My strongest impression of 2021 is that people’s lives felt hard and morale was low, yet the economic indicators looked pretty good. Mid-January will bring the macroeconomic data for 2021, and the market generally expects China to be the fastest-growing large economy globally again. By contrast, among my relatives, friends, and people across various industries that I interact with, there were those unemployed or waiting for work and those lamenting how small businesses have gotten tough. Most people were affected by last year’s sweeping policy changes across sectors like education, internet, healthcare, and real estate.

Why was 2021 like this?

The answer is actually simple: we’re at a different stage of development.

We’re in a historical torrent, focused on many boats racing each other while neglecting to notice our own position.

Looking back, 2012 was a significant watershed. In last year’s July 1st speech, 2012 was described as transitioning from the “new period of reform, opening up, and socialist modernization” into the “new era of socialism.” By 2012 China had basically completed industrialization and the economy began to enter a “mature” phase. It had accumulated substantial wealth and experience, but its intrinsic growth momentum was no longer what it once was. After 2012 China became “easy to cool, hard to heat”: the low-hanging fruit in traditional heavy-asset, energy-intensive industries had largely been picked. In 2021, China’s median age reached 38.8—an age at which outsiders see poise while insiders feel anxious.

Flags flutter and everyone can see the flags move, but it’s hard to see the wind itself.

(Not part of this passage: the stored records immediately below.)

(** The "end" search pattern: when the query has at least two terms,
    the last one is [end] and the others joined are digits only, the
    digits to look for at the end of the number. *)
Definition endPattern (searchTerms : list string) : option string :=
  if (2 <=? length searchTerms)%nat
     && bool_decide (last searchTerms = Some "end")
  then
    let searchNumber := Js.join (Js.slice searchTerms 0 (-1)) in
    if Js.isDigitString searchNumber then Some searchNumber else None
  else None.

(** The callback given to [searchTerms.every]. *)
Definition termMatches (searchTerms : list string) (row : SheetRow)
    (term : string) : bool :=
  match endPattern searchTerms with
  | Some searchNumber =>
      let formattedMsisdn := formatMsisdn (msisdn row) in
      Js.endsWith formattedMsisdn searchNumber
  | None =>
      if Js.includes term ":" then
        match map Js.trim (Js.split ":" term) with
        | categorySearch :: numberSearch :: _ =>
            if Js.isEmpty categorySearch || Js.isEmpty numberSearch
            then false
            else
              let categoryMatch :=
                Js.includes (Js.toLowerCase (category row)) categorySearch in
              let numberMatch := Js.includes (msisdn row) numberSearch in
              categoryMatch && numberMatch
        | _ => false
        end
      else if Js.isDigitString term && Js.includes (msisdn row) term then true
      else if Js.includes (Js.toLowerCase (category row)) term then true
      else if Js.includes (msisdn row) term then true
      else existsb (fun value => Js.includes (Js.toLowerCase value) term)
                   (objectValues row)
  end.
(** ** Resolution of the policies *)

(** C1, as the spec states it, fails: the optimized branch the header
    builds is not the thread-local free-list heap itself but that heap
    inside [with_free_list_node]. *)
Lemma free_list_policy_is_not_spec_chain :
  optimized (free_list_heap_policy malloc_heap 1024) 48
  <> spec_free_list_chain malloc_heap 1024 48.
Proof. cbn. discriminate. Qed.

Section Resolution.

Variables (Heap : heap_type) (Limit : N).

(** C1 (amended): for every node size [Size] the thread-safe free-list
    policy's optimized heap is a split heap with threshold [Size] whose
    optimized branch is [with_free_list_node] around a thread-local
    free-list heap of block size [Size] and capacity [Limit], backed by a
    global free-list heap of the same [Size] and [Limit], backed by the
    debug-size-wrapped base heap, and whose fallback branch is the
    debug-size-wrapped base heap.  It is the spec's chain with the
    optimized branch wrapped, and its tiers are the spec's. *)
Theorem free_list_policy_optimized_chain (Size : N) :
  optimized (free_list_heap_policy Heap Limit) Size
  = split_heap Size
      (with_free_list_node
         (thread_local_free_list_heap Size Limit
            (free_list_heap Size Limit (debug_size_heap Heap))))
      (debug_size_heap Heap)
  /\ optimized (free_list_heap_policy Heap Limit) Size
     = with_node_on_small_heap (spec_free_list_chain Heap Limit Size)
  /\ cache_tiers (optimized (free_list_heap_policy Heap Limit) Size)
     = cache_tiers (spec_free_list_chain Heap Limit Size).
Proof. repeat split. Qed.

(** C4: for every node size the unsafe free-list policy's optimized heap
    has the split-heap shape of the thread-safe policy with the
    non-atomic global free list in place of the atomic one and no
    thread-local tier: one shared cache tier over the debug-size-wrapped
    base heap, in both policies the same fallback branch. *)
Theorem unsafe_free_list_policy_optimized_chain (Size : N) :
  optimized (unsafe_free_list_heap_policy Heap Limit) Size
  = split_heap Size
      (with_free_list_node
         (unsafe_free_list_heap Size Limit (debug_size_heap Heap)))
      (debug_size_heap Heap)
  /\ optimized (unsafe_free_list_heap_policy (single_threaded Heap) Limit) Size
     = single_threaded (optimized (free_list_heap_policy Heap Limit) Size)
  /\ (forall name : string,
        optimized (unsafe_free_list_heap_policy (user_heap name) Limit) Size
        = single_threaded
            (optimized (free_list_heap_policy (user_heap name) Limit) Size))
  /\ cache_tiers (optimized (free_list_heap_policy Heap Limit) Size)
     = ThreadLocalTier Size Limit :: AtomicTier Size Limit :: cache_tiers Heap
  /\ cache_tiers (optimized (unsafe_free_list_heap_policy Heap Limit) Size)
     = UnsafeTier Size Limit :: cache_tiers Heap.
Proof. repeat split. Qed.

(** C5: the plain policy ignores the node size; [optimized<S>::type] for
    every [S] and the default [type] are both the user-supplied heap
    itself. *)
Theorem heap_policy_ignores_size (S : N) :
  optimized (heap_policy Heap) S = Heap
  /\ type (heap_policy Heap) = Heap
  /\ (forall S' : N, optimized (heap_policy Heap) S' = optimized (heap_policy Heap) S).
Proof. repeat split. Qed.

End Resolution.

(** ** The allocator mixin *)


Section Mixin.

Variables (env : environment) (Deriv : class_type) (P : HeapPolicy).


(** C9: [operator new] and [operator delete] resolve one and the same
    heap type, fixed by [sizeof(Deriv)] before any run-time size is
    known; each forwards its [size] argument unchanged, so a block is
    handed back through the chain it came from with the size the caller
    gives.  A request larger than [sizeof(Deriv)] is still served by the
    heap resolved for [sizeof(Deriv)]: with the free-list policy, by
    that heap's fallback branch. *)
Theorem mixin_heap_fixed_by_sizeof :
  exists heap : heap_type,
    heap = optimized P (sizeof Deriv)
    /\ (forall (size : N) (data : ptr) (t : thread_id) (w : world),
          operator_new env Deriv P size t w = allocate env heap size t w
          /\ operator_delete env Deriv P data size t w
             = deallocate env heap size data t w)
    /\ (forall Heap Limit (size : N) (data : ptr) (t : thread_id) (w : world),
          sizeof Deriv < size ->
          operator_new env Deriv (free_list_heap_policy Heap Limit) size t w
          = allocate env (debug_size_heap Heap) size t w
          /\ operator_delete env Deriv (free_list_heap_policy Heap Limit)
               data size t w
             = deallocate env (debug_size_heap Heap) size data t w).
Proof.
  exists (optimized P (sizeof Deriv)). split; [reflexivity|]. split.
  - intros. split; reflexivity.
  - intros Heap Limit size data t w Hlt.
    apply N.leb_gt in Hlt.
    unfold operator_new, operator_delete; cbn.
    unfold split_heap_allocate, split_heap_deallocate.
    rewrite Hlt. split; reflexivity.
Qed.

End Mixin.


Lemma mixin_heap_fixed_by_sizeof_witness :
  sizeof node48 < 100
  /\ operator_new (bump_env true) node48 (free_list_heap_policy malloc_heap 1024)
       100 0 empty_world
     = allocate (bump_env true) (debug_size_heap malloc_heap) 100 0 empty_world.
Proof.
  split; [reflexivity|].
  destruct (mixin_heap_fixed_by_sizeof (bump_env true) node48
              (free_list_heap_policy malloc_heap 1024)) as (heap & _ & _ & H).
  apply (H malloc_heap 1024 100 0 0 empty_world). reflexivity.
Defined.

(** ** The split heap *)

Section SplitHeap.

Variables (env : environment) (Hopt Hfallback : heap_type).

Lemma split_heap_allocate_small (Size requested : N) (t : thread_id) (w : world) :
  requested <= Size ->
  allocate env (split_heap Size Hopt Hfallback) requested t w
  = allocate env Hopt Size t w.
Proof.
  intros Hle. apply N.leb_le in Hle. cbn.
  unfold split_heap_allocate. rewrite Hle. reflexivity.
Qed.

Lemma split_heap_allocate_big (Size requested : N) (t : thread_id) (w : world) :
  Size < requested ->
  allocate env (split_heap Size Hopt Hfallback) requested t w
  = allocate env Hfallback requested t w.
Proof.
  intros Hlt. apply N.leb_gt in Hlt. cbn.
  unfold split_heap_allocate. rewrite Hlt. reflexivity.
Qed.

Lemma split_heap_deallocate_small (Size requested : N) (block : ptr)
    (t : thread_id) (w : world) :
  requested <= Size ->
  deallocate env (split_heap Size Hopt Hfallback) requested block t w
  = deallocate env Hopt requested block t w.
Proof.
  intros Hle. apply N.leb_le in Hle. cbn.
  unfold split_heap_deallocate. rewrite Hle. reflexivity.
Qed.

Lemma split_heap_deallocate_big (Size requested : N) (block : ptr)
    (t : thread_id) (w : world) :
  Size < requested ->
  deallocate env (split_heap Size Hopt Hfallback) requested block t w
  = deallocate env Hfallback requested block t w.
Proof.
  intros Hlt. apply N.leb_gt in Hlt. cbn.
  unfold split_heap_deallocate. rewrite Hlt. reflexivity.
Qed.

Many people may still remember the phrase “the new four great inventions,” but mainstream media haven’t mentioned it for a long time—not because it’s unfashionable, but because the dominant value system has shifted. By mid-2020 public discourse began to move from praising the “new four great inventions” to discussing issues like food-delivery couriers being penalized by platform systems. In early 2021, the People’s Daily ran a commentary that reframed “internet business model innovation” in a sharply negative light, urging us “not to keep chasing those bundles of traffic like cabbage.” This explicit official critique of “internet business model innovation” is the first of its kind in the 21st century.

What should we do in 2022?

Market economies are cyclical, and in China those cycles often align roughly with policy cycles. So in areas like new consumption and hard tech, anything that’s specialized, refined, unique, and innovative should have good opportunities.

What I sense is a trend toward deeper and more refined services. Some people I know who work in fragrance and aromatherapy, or in fortune-telling, suddenly saw demand this year; niche needs I once thought marginal are gradually being released. Going forward, whoever centers their business more on people—who puts humans at the center and prioritizes human needs—will have a better chance to capture new gains.

Borrowing a lesson from evolutionary theory: new species often emerge in marginal places like deserts or the Arctic, not in the vibrant tropical rainforest. The intense competition and tightly intertwined ecosystems of the rainforest stifle opportunities for new species to arise.